I still remember, dimly, Pat Buchanan’s “culture war” speech at the 1992 Republican National Convention. Which was, wow, 30 years ago. I watched it because I had the flu or something like it and didn’t feel well enough to get off the sofa to change the channel. I must not have had a remote for that teevee. So there I was, feeling sick and stuck listening to Buchanan say stuff like this —
The agenda that Clinton & Clinton would impose on America – abortion on demand, a litmus test for the Supreme Court, homosexual rights, discrimination against religious schools, women in combat units – that’s change, all right. But it is not the kind of change America needs. It is not the kind of change America wants. And it is not the kind of change we can abide in a nation that we still call God’s country.
Thirty years later, the culture wars are finally biting the Republicans. A bill projecting marriage rights for same sex and multiracial couples looks like it will pass very soon, with at least some Republican support.
After the 2004 midterms, Karl Rove was saying stuff like this —
President Bush’s chief political adviser, Karl Rove, said Tuesday that opposition to gay marriage was one of the most powerful forces in American politics today and that politicians ignored it at their peril.
“This is an issue on which there is a broad consensus,” Mr. Rove said, discussing a presidential election that took place as voters in 11 states backed constitutional amendments barring same-sex marriages.
“In all 11 states, it won by considerable margins,” Mr. Rove said, adding, “People do not like the idea or the concept of marriage as being a union between a man and a woman being uprooted and overturned by a few activist judges or a couple of activist local officials.”
Gay rights was one of Karl’s favorite wedge issues back then. He liked to get referendums regarding gay marriage on ballots to drive conservatives to the polls, and while they were there they’d also vote for Republicans.
But same-sex marriage was legalized by Obergefell v. Hodges, and the world didn’t end. And last year a Gallup poll found that more than 70 percent of Americans support same-sex marriage. So at least some Republicans are not afraid of supporting gay marriage now.
The GOP is feeling snake bit by the abortion issue, or at least it should. The hard core forced childbirth crowd doesn’t see it that way, yet.
Some leaders and commentators who want to restrict abortion rights say they see no convincing reason to moderate their goals in the wake of the midterms.
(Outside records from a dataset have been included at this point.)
Lemma put_bytes_lookup bs : forall f (i : nat),
  0 <= fpos f ->
  data (put_bytes f bs) !! i =
    if decide (Z.to_nat (fpos f) <= i < Z.to_nat (fpos f) + List.length bs)%nat
    then bs !! (i - Z.to_nat (fpos f))%nat
    else if decide (i < List.length (data f))%nat then data f !! i
    else if decide (i < Z.to_nat (fpos f) /\ bs <> [])%nat then Some 0 else None.
Proof.
  induction bs as [|b bs IH]; intros f i Hp.
  - simpl. destruct (decide _) as [?|_]; [lia|].
    destruct (decide _) as [?|?]; [reflexivity|].
    destruct (decide _) as [[_ ?]|_]; [congruence|].
    apply lookup_ge_None_2. lia.
  - rewrite put_bytes_cons, IH by (rewrite fputc_pos; lia).
    rewrite fputc_pos, fputc_lookup, fputc_length. simpl List.length.
    replace (Z.to_nat (fpos f + 1)) with (S (Z.to_nat (fpos f))) by lia.
    repeat (destruct (decide _)); try lia; try reflexivity;
      try (exfalso; intuition (lia || congruence)).
    + replace (i - Z.to_nat (fpos f))%nat with (S (i - S (Z.to_nat (fpos f)))) by lia.
      reflexivity.
    + subst i. rewrite Nat.sub_diag. reflexivity.
Qed.

Lemma field_put_bytes f bs :
  0 <= fpos f ->
  take (List.length bs) (drop (Z.to_nat (fpos f)) (data (put_bytes f bs))) = bs.
Proof.
  intros Hp. apply list_eq. intros i.
  destruct (decide (i < List.length bs)%nat) as [Hi|Hi].
  - rewrite lookup_take_lt by lia. rewrite lookup_drop, put_bytes_lookup by lia.
    destruct (decide _) as [_|?]; [|lia].
    f_equal. lia.
  - rewrite lookup_take_ge by lia. symmetry. apply lookup_ge_None_2. lia.
Qed.

Lemma shiftr_ext v t : 0 < t -> Z.shiftr (Z.shiftr v (t - 1)) 1 = v / 2 ^ t.
Proof.
  intros Ht. rewrite Z.shiftr_shiftr by lia.
  replace (t - 1 + 1) with t by lia. apply Z.shiftr_div_pow2. lia.
Qed.

(** X11.  [_wconv] accepts exactly the values whose bits above the type are a
    sign extension. *)
Theorem wconv_range (tbits vbits v : Z) :
  0 < tbits < vbits ->
  (is_Some (wconv tbits vbits v) <-> - 2 ^ tbits <= v < 2 ^ tbits) /\
  (forall r, wconv tbits vbits v = Some r -> r = v mod 2 ^ tbits /\ 0 <= r < 2 ^ tbits).
Proof.
  intros [Ht Hv]. unfold wconv.
  destruct (Z.ltb_spec tbits vbits) as [_|?]; [|lia].
  rewrite shiftr_ext by lia.
  assert (Hpow : 0 < 2 ^ tbits) by (apply Z.pow_pos_nonneg; lia).
  split.
  - destruct (Z.eqb_spec (v / 2 ^ tbits) 0) as [E|E]; simpl.
    + split; [intros _ | intros _; eexists; reflexivity].
      apply Z.div_small_iff in E; lia.
    + destruct (Z.eqb_spec (v / 2 ^ tbits) (-1)) as [E1|E1]; simpl.
      * split; [intros _ | intros _; eexists; reflexivity].
        pose proof (Z.mod_pos_bound v (2 ^ tbits) Hpow).
        pose proof (Z.div_mod v (2 ^ tbits) ltac:(lia)). nia.
      * split; [intros [? ?]; discriminate|].
        intros [Hlo Hhi]. exfalso.
        destruct (Z_lt_le_dec v 0).
        -- apply E1. symmetry. apply (Z.div_unique v (2 ^ tbits) (-1) (v + 2 ^ tbits)); lia.
        -- apply E. apply Z.div_small. lia.
  - intros r H.
    assert (r = to_uint tbits v) as ->.
    { destruct (assertf _) in H; simpl in H; congruence. }
    unfold to_uint. split; [reflexivity|]. apply Z.mod_pos_bound. lia.
Qed.

Lemma wconv_fits bits vbits v :
  0 < bits -> 0 <= v < 2 ^ bits -> wconv bits vbits v = Some v.
Proof.
  intros Hb Hv. unfold wconv.
  rewrite shiftr_ext by lia. rewrite Z.div_small by lia. simpl.
  destruct (bits <? vbits); simpl; unfold to_uint; rewrite Z.mod_small by lia; reflexivity.
Qed.

Ltac bytes_arith :=
  rewrite ?Z.shiftr_div_pow2 by lia;
  change 0xff with (Z.ones 8); change 0xffff with (Z.ones 16);
  change 0xffffffff with (Z.ones 32);
  rewrite ?Z.land_ones by lia;
  change (2 ^ 8) with 256 in *; change (2 ^ 16) with 65536 in *;
  change (2 ^ 32) with 4294967296 in *;
  change (2 ^ 64) with 18446744073709551616 in *;
  Z.div_mod_to_equations; lia.

Lemma _w_put_bytes bits f v :
  bits = 8 \/ bits = 16 \/ bits = 32 \/ bits = 64 ->
  0 <= v < 2 ^ bits ->
  exists bs, _w bits f v = put_bytes f bs /\
    List.length bs = Z.to_nat (bits / 8) /\
    be_value bs = v /\ Forall (fun b => 0 <= b < 256) bs.
Proof.
  intros [-> | [-> | [-> | ->]]] Hv.
  - exists [v]. split; [reflexivity|split; [reflexivity|split]].
    + unfold be_value; simpl. lia.
    + repeat constructor; lia.
  - exists [Z.shiftr v 8; Z.land v 0xff]. split; [reflexivity|split; [reflexivity|split]].
    + unfold be_value; simpl. bytes_arith.
    + repeat constructor; bytes_arith.
  - exists [Z.shiftr (Z.shiftr v 16) 8; Z.land (Z.shiftr v 16) 0xff;
            Z.shiftr (Z.land v 0xffff) 8; Z.land (Z.land v 0xffff) 0xff].
    split; [reflexivity|split; [reflexivity|split]].
    + unfold be_value; simpl. bytes_arith.
    + repeat constructor; bytes_arith.
  - exists [Z.shiftr (Z.shiftr (Z.shiftr v 32) 16) 8;
            Z.land (Z.shiftr (Z.shiftr v 32) 16) 0xff;
            Z.shiftr (Z.land (Z.shiftr v 32) 0xffff) 8;
            Z.land (Z.land (Z.shiftr v 32) 0xffff) 0xff;
            Z.shiftr (Z.shiftr (Z.land v 0xffffffff) 16) 8;
            Z.land (Z.shiftr (Z.land v 0xffffffff) 16) 0xff;
            Z.shiftr (Z.land (Z.land v 0xffffffff) 0xffff) 8;
            Z.land (Z.land (Z.land v 0xffffffff) 0xffff) 0xff].
    split; [reflexivity|split; [reflexivity|split]].
    + unfold be_value; simpl. bytes_arith.
    + repeat constructor; bytes_arith.
Qed.

Lemma field_eq f pos bits bs :
  0 <= pos -> 0 <= bits ->
  List.length bs = Z.to_nat (bits / 8) ->
  take (List.length bs) (drop (Z.to_nat pos) (data f)) = bs ->
  field f pos bits = bs.
Proof. intros _ _ Hl H. unfold field. rewrite <- Hl. exact H. Qed.

Lemma w_spec (bits vbits : Z) (f : FILE) (v : Z) :
  bits = 8 \/ bits = 16 \/ bits = 32 \/ bits = 64 ->
  0 <= fpos f -> 0 <= v < 2 ^ bits ->
  exists f',
    w bits vbits f v = Some f' /\
    fpos f' = fpos f + bits / 8 /\
    be_value (field f' (fpos f) bits) = v /\
    forall i : nat,
      (i < List.length (data f))%nat ->
      (Z.of_nat i < fpos f \/ fpos f + bits / 8 <= Z.of_nat i) ->
      data f' !! i = data f !! i.
Proof.
  intros Hb Hp Hv.
  assert (Hbits : 0 < bits /\ 0 <= bits / 8)
    by (destruct Hb as [-> | [-> | [-> | ->]]]; split; try lia; apply Z.div_pos; lia).
  destruct (_w_put_bytes bits f v Hb Hv) as (bs & Hw & Hlen & Hval & _).
  exists (_w bits f v). unfold w. rewrite wconv_fits by lia. simpl.
  split; [reflexivity|]. rewrite Hw.
  split; [rewrite put_bytes_pos, Hlen; lia|].
  split.
  - rewrite (field_eq _ _ _ bs); try lia; auto.
    apply field_put_bytes; lia.
  - intros i Hi Hout. rewrite put_bytes_lookup by lia.
    destruct (decide _) as [?|_]; [lia|].
    destruct (decide _) as [_|?]; [reflexivity | lia].
Qed.
(** The body of [for data in row]. *)
Definition convert (row : dict cell) (data : string) : result (dict cell) :=
  if String.eqb data "Month" then
    c <- getitem row data ;;
    m <- month_of c ;;
    Ok (setitem row data (Int m))
  else if String.eqb data "VisitorType" then
    c <- getitem row data ;;
    Ok (setitem row data (Int (int_of_bool (cell_is c "Returning_Visitor"))))
  else if String.eqb data "Weekend" then
    c <- getitem row data ;;
    Ok (setitem row data (Int (int_of_bool (cell_is c "TRUE"))))
  else if contains data floats then
    c <- getitem row data ;;
    x <- to_float c ;;
    Ok (setitem row data (Flt x))
  else
    c <- getitem row data ;;
    z <- to_int c ;;
    Ok (setitem row data (Int z)).

(** What [convert] puts in place of the field [c] of column [data]. *)
Definition convert_cell (data : string) (c : cell) : result cell :=
  if String.eqb data "Month" then m <- month_of c ;; Ok (Int m)
  else if String.eqb data "VisitorType" then
    Ok (Int (int_of_bool (cell_is c "Returning_Visitor")))
  else if String.eqb data "Weekend" then
    Ok (Int (int_of_bool (cell_is c "TRUE")))
  else if contains data floats then x <- to_float c ;; Ok (Flt x)
  else z <- to_int c ;; Ok (Int z).

(** The body of [for row in reader]: the evidence and the label of one
    row. *)
Definition load_row (row : dict cell) : result (list cell * Z) :=
  revenue <- getitem row "Revenue" ;;
  let label := int_of_bool (cell_is revenue "TRUE") in
  row <- delitem row "Revenue" ;;
  row <- foldM convert (keys row) row ;;
  Ok (values row, label).

(** [load_data], from the rows the CSV reader yields. *)
Definition load_data (rows : list (dict cell))
  : result (list (list cell) * list Z) :=
  foldM (fun acc row =>
           let '(evidence, label) := acc in
           '(e, l) <- load_row row ;;
           Ok ((evidence ++ [e])%list, (label ++ [l])%list))
        rows ([], []).

(** [evaluate] *)
Definition evaluate (labels predictions : list Z) : result (F * F) :=
  let '(sensitivity, specificity) :=
    fold_left (fun acc pair =>
                 let '(sensitivity, specificity) := acc in
                 let '(actual, predicted) := pair in
                 if (actual =? predicted)%Z then
                   if (actual =? 1)%Z
                   then (fadd sensitivity (of_int 1), specificity)
                   else (sensitivity, fadd specificity (of_int 1))
                 else (sensitivity, specificity))
              (combine labels predictions) (of_int 0, of_int 0) in
  a <- truediv sensitivity (count 1 labels) ;;
  b <- truediv specificity (count 0 labels) ;;
  Ok (a, b).

End Shopping.

Arguments convert {F} {H} int_of_string float_of_string int_of_float row data.
Arguments convert_cell {F} {H} int_of_string float_of_string int_of_float data c.
Arguments load_row {F} {H} int_of_string float_of_string int_of_float row.
Arguments load_data {F} {H} int_of_string float_of_string int_of_float rows.

(** ** More sample inputs *)

(** A directory of two pages and a text file; the first page links twice
    to the second, once to itself and once to a missing page. *)
Definition sample_findall (contents : string) : list page :=
  if String.eqb contents "one"
  then ["2.html"; "2.html"; "1.html"; "missing.html"]
  else if String.eqb contents "two" then ["1.html"] else [].

Definition sample_listing : list (page * string) :=
  [("1.html", "one"); ("2.html", "two"); ("notes.txt", "one")].

(** Parsers that know the few numerals of the sample rows. *)
Definition sample_int (s : string) : result Z :=
  if String.eqb s "1" then Ok 1
  else if String.eqb s "2" then Ok 2 else Raise ValueError.

Definition sample_float (s : string) : result float :=
  if String.eqb s "0.5" then Ok 0.5%float else Raise ValueError.

Definition sample_trunc (x : float) : result Z := Raise ValueError.

Definition sample_row (month : string) : dict (@cell float) :=
  [("Administrative", Str "2"); ("BounceRates", Str "0.5");
   ("Month", Str month); ("VisitorType", Str "Returning_Visitor");
   ("Weekend", Str "FALSE"); ("Revenue", Str "TRUE")].

(** ** A large corpus, and the tallies of a walk *)




Section Repeated.

Context {F : Type} `{PyFloat F}.
(** * Open-addressing hash map with quadratic probing (hash_map_oa.py)

    A shallow embedding of the [HashMap] class of [src/hash_map_oa.py] and
    the properties of its specification.

    Python integers are unbounded, so they are modelled by [Z]; [%] is
    Python's floored modulo, which is [Z.modulo] for a non-zero divisor and
    raises [ZeroDivisionError] otherwise.  Loops and the mutual recursion of
    [put] and [resize_table] are bounded by a fuel counter: [Timeout] is the
    answer of a run that is still going when the fuel is spent, so a run that
    answers [Timeout] for every amount of fuel never returns. *)

From Stdlib Require Import ZArith List Bool Lia String QArith Znumtheory Wf_Z.
From stdpp Require Import base list.
Import ListNotations.

Local Open Scope Z_scope.

(** ** Results of a run *)

Inductive exn : Type :=
| DynamicArrayException
| ZeroDivisionError.

Inductive result (A : Type) : Type :=
| Ok (a : A)
| Raise (e : exn)
| Timeout.

Arguments Ok {A} a.
Arguments Raise {A} e.
Arguments Timeout {A}.

Definition rbind {A B} (r : result A) (k : A -> result B) : result B :=
  match r with
  | Ok a => k a
  | Raise e => Raise e
  | Timeout => Timeout
  end.

(** Python's [a % b]. *)
Definition py_mod (a b : Z) : result Z :=
  if b =? 0 then Raise ZeroDivisionError else Ok (a mod b).

(** Python's [range(n)]: empty when [n <= 0]. *)
Definition range (n : Z) : list Z := map Z.of_nat (seq 0 (Z.to_nat n)).

(** Modelled from the spec: the growable array [DynamicArray] of the module
    [da_and_sll], which is not part of the sources.  The spec treats it as a
    standard dynamic array with append, indexed get and set, and length; an
    index outside [0, length) raises [DynamicArrayException], the exception
    the hash map imports from that module. *)
Definition da_get {A} (da : list A) (index : Z) : result A :=
  if index <? 0 then Raise DynamicArrayException
  else match da !! Z.to_nat index with
       | Some x => Ok x
       | None => Raise DynamicArrayException
       end.

Definition da_set {A} (da : list A) (index : Z) (x : A) : result (list A) :=
  if (index <? 0) || (Z.of_nat (length da) <=? index)
  then Raise DynamicArrayException
  else Ok (<[Z.to_nat index := x]> da).

(** ** Prime sizing: [_is_prime] and [_next_prime] *)

(** The loop [while factor ** 2 <= capacity] of [_is_prime]. *)
Fixpoint is_prime_loop (fuel : nat) (factor capacity : Z) : result bool :=
  match fuel with
  | O => Timeout
  | S fuel =>
      if factor ^ 2 <=? capacity then
        if capacity mod factor =? 0 then Ok false
        else is_prime_loop fuel (factor + 2) capacity
      else Ok true
  end.

Definition _is_prime (fuel : nat) (capacity : Z) : result bool :=
  if (capacity =? 2) || (capacity =? 3) then Ok true
  else if (capacity =? 1) || (capacity mod 2 =? 0) then Ok false
  else is_prime_loop fuel 3 capacity.

(** The loop [while not self._is_prime(capacity)] of [_next_prime]. *)
Fixpoint next_prime_loop (fuel : nat) (capacity : Z) : result Z :=
  match fuel with
  | O => Timeout
  | S fuel =>
      rbind (_is_prime fuel capacity) (fun p =>
      if p then Ok capacity else next_prime_loop fuel (capacity + 2))
  end.

Definition _next_prime (fuel : nat) (capacity : Z) : result Z :=
  let capacity := if capacity mod 2 =? 0 then capacity + 1 else capacity in
  next_prime_loop fuel capacity.

(** What the loop of [_is_prime] establishes: no odd number from [factor]
    on, with a square of at most [n], divides [n]. *)
Definition no_odd_factor (factor n : Z) : Prop :=
  forall d, factor <= d -> d mod 2 = 1 -> d ^ 2 <= n -> n mod d <> 0.

(** The slot of probe attempt [i] from the base index [base]: the base
    plus [i] squared, modulo the capacity. *)
Definition slot_at (base capacity : Z) (i : nat) : Z :=
  (base + Z.of_nat i ^ 2) mod capacity.

(** ** The map *)

Section HashMap.

(** The values stored in the map, and the hash function handed to the
    constructor (an opaque function from strings to integers). *)
Variable V : Type.
Variable hash_function : string -> Z.

(** Modelled from the spec: the class [HashEntry] of [da_and_sll], a key, a
    value and the flag [is_tombstone], which the constructor sets to
    [False].  An entry is a plain object, so it is truthy; an empty slot
    holds [None]. *)
Record HashEntry : Type := mkHashEntry {
  key : string;
  value : V;
  is_tombstone : bool
}.

Definition new_HashEntry (k : string) (v : V) : HashEntry :=
  mkHashEntry k v false.

Record HashMap : Type := mkHashMap {
  _buckets : list (option HashEntry);
  _capacity : Z;
  _size : Z
}.

(** Methods run in a state-and-error monad over the map. *)
Definition M (A : Type) : Type := HashMap -> result (A * HashMap).

Definition ret {A} (a : A) : M A := fun m => Ok (a, m).

Definition bind {A B} (c : M A) (k : A -> M B) : M B :=
  fun m =>
    match c m with
    | Ok (a, m') => k a m'
    | Raise e => Raise e
    | Timeout => Timeout
    end.

Definition lift {A} (r : result A) : M A :=
  fun m =>
    match r with
    | Ok a => Ok (a, m)
    | Raise e => Raise e
    | Timeout => Timeout
    end.

Definition gets {A} (f : HashMap -> A) : M A := fun m => Ok (f m, m).
Definition timeout {A} : M A := fun _ => Timeout.

Definition set_buckets (b : list (option HashEntry)) : M unit :=
  fun m => Ok (tt, mkHashMap b (_capacity m) (_size m)).
Definition set_capacity (c : Z) : M unit :=
  fun m => Ok (tt, mkHashMap (_buckets m) c (_size m)).
Definition set_size (s : Z) : M unit :=
  fun m => Ok (tt, mkHashMap (_buckets m) (_capacity m) s).

Notation "x <- c ;; k" := (bind c (fun x => k))
  (at level 63, c at next level, right associativity).
Notation "c ;;; k" := (bind c (fun _ => k))
  (at level 63, right associativity).

(** [self._buckets[index]] and [self._buckets[index] = x]. *)
Definition bucket_get (index : Z) : M (option HashEntry) :=
  b <- gets _buckets ;; lift (da_get b index).

Definition bucket_set (index : Z) (x : option HashEntry) : M unit :=
  b <- gets _buckets ;; b' <- lift (da_set b index x) ;; set_buckets b'.

(** A fresh table of [c] empty slots. *)
Definition fresh_buckets (c : Z) : list (option HashEntry) :=
  replicate (Z.to_nat c) None.

(** [__init__]: the constructor. *)
Definition HashMap_init (fuel : nat) (capacity : Z) : result HashMap :=
  rbind (_next_prime fuel capacity) (fun c =>
  Ok (mkHashMap (fresh_buckets c) c 0)).

Definition get_size : M Z := gets _size.
Definition get_capacity : M Z := gets _capacity.

(** [_hash]. *)
Definition _hash (k : string) : M Z :=
  c <- gets _capacity ;; lift (py_mod (hash_function k) c).

(** [table_load]: the float [size / capacity] is the correctly rounded
    value of the exact quotient modelled here; 0.5 is a float, so below
    2^53 slots the test [table_load() >= 0.5] is the exact comparison. *)
Definition table_load : M Q :=
  s <- gets _size ;; c <- gets _capacity ;;
  if c =? 0 then lift (Raise ZeroDivisionError)
  else ret (inject_Z s / inject_Z c)%Q.

Definition empty_buckets : M Z :=
  s <- gets _size ;; c <- gets _capacity ;; ret (c - s).

(** The cursor update shared by the four probe loops:
    [target_bucket += (probe + 1)**2 - probe**2] and
    [target_bucket %= self._capacity]. *)
Definition advance (target_bucket probe : Z) : M Z :=
  c <- gets _capacity ;;
  lift (py_mod (target_bucket + ((probe + 1) ^ 2 - probe ^ 2)) c).

(** The probe loop of [put] together with the insertion after it.  The
    answer is the list of slots the loop looked at, a ghost value: the
    method itself returns [None]. *)
Fixpoint put_probe (fuel : nat) (k : string) (v : V)
    (target_bucket probe : Z) : M (list Z) :=
  match fuel with
  | O => timeout
  | S fuel =>
      slot <- bucket_get target_bucket ;;
      match slot with
      | Some entry =>
          if is_tombstone entry then
            bucket_set target_bucket (Some (new_HashEntry k v)) ;;;
            s <- gets _size ;; set_size (s + 1) ;;;
            ret [target_bucket]
          else if String.eqb (key entry) k then
            bucket_set target_bucket
              (Some (mkHashEntry (key entry) v (is_tombstone entry))) ;;;
            ret [target_bucket]
          else
            next <- advance target_bucket probe ;;
            visited <- put_probe fuel k v next (probe + 1) ;;
            ret (target_bucket :: visited)
      | None =>
          bucket_set target_bucket (Some (new_HashEntry k v)) ;;;
          s <- gets _size ;; set_size (s + 1) ;;;
          ret [target_bucket]
      end
  end.

(** The migration loop of [resize_table]:
    [for index in range(old_capacity)], which re-inserts the live entries
    of the old table with [put].  Its answer counts the automatic resizes
    those insertions triggered, a ghost value. *)
Fixpoint migrate (put : string -> V -> M (nat * list Z))
    (old_map : list (option HashEntry)) (indices : list Z) : M nat :=
  match indices with
  | [] => ret 0%nat
  | index :: indices =>
      curr <- lift (da_get old_map index) ;;
      n <- match curr with
           | Some entry =>
               if negb (is_tombstone entry)
               then r <- put (key entry) (value entry) ;; ret (fst r)
               else ret 0%nat
           | None => ret 0%nat
           end ;;
      n' <- migrate put old_map indices ;;
      ret (n + n')%nat
  end.

(** [put] and [resize_table] call each other.  Both methods return [None];
    the answers here are ghost values: [put] answers the number of resizes
    it set off (its own and those inside it) and the slots its probe loop
    looked at, [resize_table] the number of automatic resizes set off by
    its re-insertions. *)
Fixpoint put (fuel : nat) (k : string) (v : V) {struct fuel}
    : M (nat * list Z) :=
  match fuel with
  | O => timeout
  | S fuel =>
      load <- table_load ;;
      resizes <- (if Qle_bool (1 # 2) load
                  then c <- gets _capacity ;;
                       n <- resize_table fuel (c * 2) ;;
                       ret (S n)
                  else ret 0%nat) ;;
      target_bucket <- _hash k ;;
      visited <- put_probe fuel k v target_bucket 0 ;;
      ret (resizes, visited)
  end
with resize_table (fuel : nat) (new_capacity : Z) {struct fuel} : M nat :=
  match fuel with
  | O => timeout
  | S fuel =>
      s <- gets _size ;;
      if new_capacity <? s then ret 0%nat
      else
        old_map <- gets _buckets ;;
        old_capacity <- gets _capacity ;;
        p <- lift (_is_prime fuel new_capacity) ;;
        (if negb p
         then c <- lift (_next_prime fuel new_capacity) ;; set_capacity c
         else set_capacity new_capacity) ;;;
        c <- gets _capacity ;;
        set_buckets (fresh_buckets c) ;;;
        set_size 0 ;;;
        migrate (put fuel) old_map (range old_capacity)
  end.

(** The probe loop of [get]; the answer pairs the slots it looked at with
    the value found. *)
Fixpoint get_probe (fuel : nat) (k : string) (target_bucket probe : Z)
    : M (list Z * option V) :=
  match fuel with
  | O => timeout
  | S fuel =>
      slot <- bucket_get target_bucket ;;
      match slot with
      | Some curr =>
          if String.eqb (key curr) k && negb (is_tombstone curr)
          then ret ([target_bucket], Some (value curr))
          else
            next <- advance target_bucket probe ;;
            r <- get_probe fuel k next (probe + 1) ;;
            ret (target_bucket :: fst r, snd r)
      | None => ret ([target_bucket], None)
      end
  end.

Definition get_traced (fuel : nat) (k : string) : M (list Z * option V) :=
  s <- gets _size ;;
  if s =? 0 then ret ([], None)
  else target_bucket <- _hash k ;; get_probe fuel k target_bucket 0.

(** [get]: [None] stands for Python's [None], the answer for an absent
    key. *)
Definition get (fuel : nat) (k : string) : M (option V) :=
  r <- get_traced fuel k ;; ret (snd r).

(** The probe loop of [contains_key]. *)
Fixpoint contains_probe (fuel : nat) (k : string) (target_bucket probe : Z)
    : M (list Z * bool) :=
  match fuel with
  | O => timeout
  | S fuel =>
      slot <- bucket_get target_bucket ;;
      match slot with
      | Some curr =>
          if String.eqb (key curr) k && negb (is_tombstone curr)
          then ret ([target_bucket], true)
          else
            next <- advance target_bucket probe ;;
            r <- contains_probe fuel k next (probe + 1) ;;
            ret (target_bucket :: fst r, snd r)
      | None => ret ([target_bucket], false)
      end
  end.

Definition contains_key_traced (fuel : nat) (k : string) : M (list Z * bool) :=
  s <- gets _size ;;
  if s =? 0 then ret ([], false)
  else target_bucket <- _hash k ;; contains_probe fuel k target_bucket 0.

Definition contains_key (fuel : nat) (k : string) : M bool :=
  r <- contains_key_traced fuel k ;; ret (snd r).

(** The probe loop of [remove]; the answer is the list of slots it looked
    at. *)
Fixpoint remove_probe (fuel : nat) (k : string) (target_bucket probe : Z)
    : M (list Z) :=
  match fuel with
  | O => timeout
  | S fuel =>
      slot <- bucket_get target_bucket ;;
      match slot with
      | Some curr =>
          if String.eqb (key curr) k && negb (is_tombstone curr)
          then
            bucket_set target_bucket
              (Some (mkHashEntry (key curr) (value curr) true)) ;;;
            s <- gets _size ;; set_size (s - 1) ;;;
            ret [target_bucket]
          else
            next <- advance target_bucket probe ;;
            visited <- remove_probe fuel k next (probe + 1) ;;
            ret (target_bucket :: visited)
      | None => ret [target_bucket]
      end
  end.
Marjorie Dannenfelser, president of the Susan B. Anthony Pro-Life America, has been working to push back on what she calls a “facile narrative” that abortion rights were a winning issue for Democrats. In a Fox News op-ed she published on Monday, Dannenfelser argued that Republican candidates who went on the offense on abortion, and challenged their opponents’ “pro-abortion extremism” prevailed, citing Florida Sen. Marco Rubio, North Carolina Senator-elect Ted Budd, and Ohio Senator-elect J.D. Vance. She contrasted them with Mehmet Oz in Pennsylvania and Adam Laxalt in Nevada, who she said “buried their heads in the sand” on abortion. (Laxalt ran an ad this fall stressing that abortion rights are protected under Nevada law, and Oz mostly focused on how the federal government shouldn’t be involved.)
My sense of things is that GOP candidates, especially incumbents, in deep red states were not penalized by being anti-gay rights and anti-abortion. But in the purple states it cost the GOP dearly, and of course in blue states it’s a nonstarter. Laxalt and Oz probably would have lost by bigger margins had they more aggressively pushed the forced childbirth position. And this is one reason why Ron DeSantis is not a viable national candidate for the White House, IMO.
And even Marco Rubio appears to have toned down his opposition to legal abortion. In 2016 he was ranting fire and brimstone about Roe v. Wade as “a historically, egregiously flawed decision” that “has condoned the taking of innocent life on a massive scale.” Further, “It is fundamentally impossible for America to reach her destiny as a nation founded on the equal rights of all if our government believes an entire segment of the human population doesn’t have a right to exist.”
This year, Rubio said that while he favored banning abortions, the matter should be dealt with by the states not the federal government. He also added that he would vote for exceptions because he recognized that not everyone shares his viewpoint. And DeSantis, before the midterms, was dodging questions about abortion.
The Fetus People will not back down, of course. They’ll take every opportunity to punish women, because it’s what they live for, and red states will continue to pass restrictions.
See also School culture war campaigns fall flat in some tight races. The “parent’s rights,” anti-Critical Race Theory hysteria didn’t help Republicans win tight races in the swing states. It seems pretty clear that the old wedge issue strategy didn’t work for the GOP in the recent midterms, and I don’t see it working in a presidential race in 2024.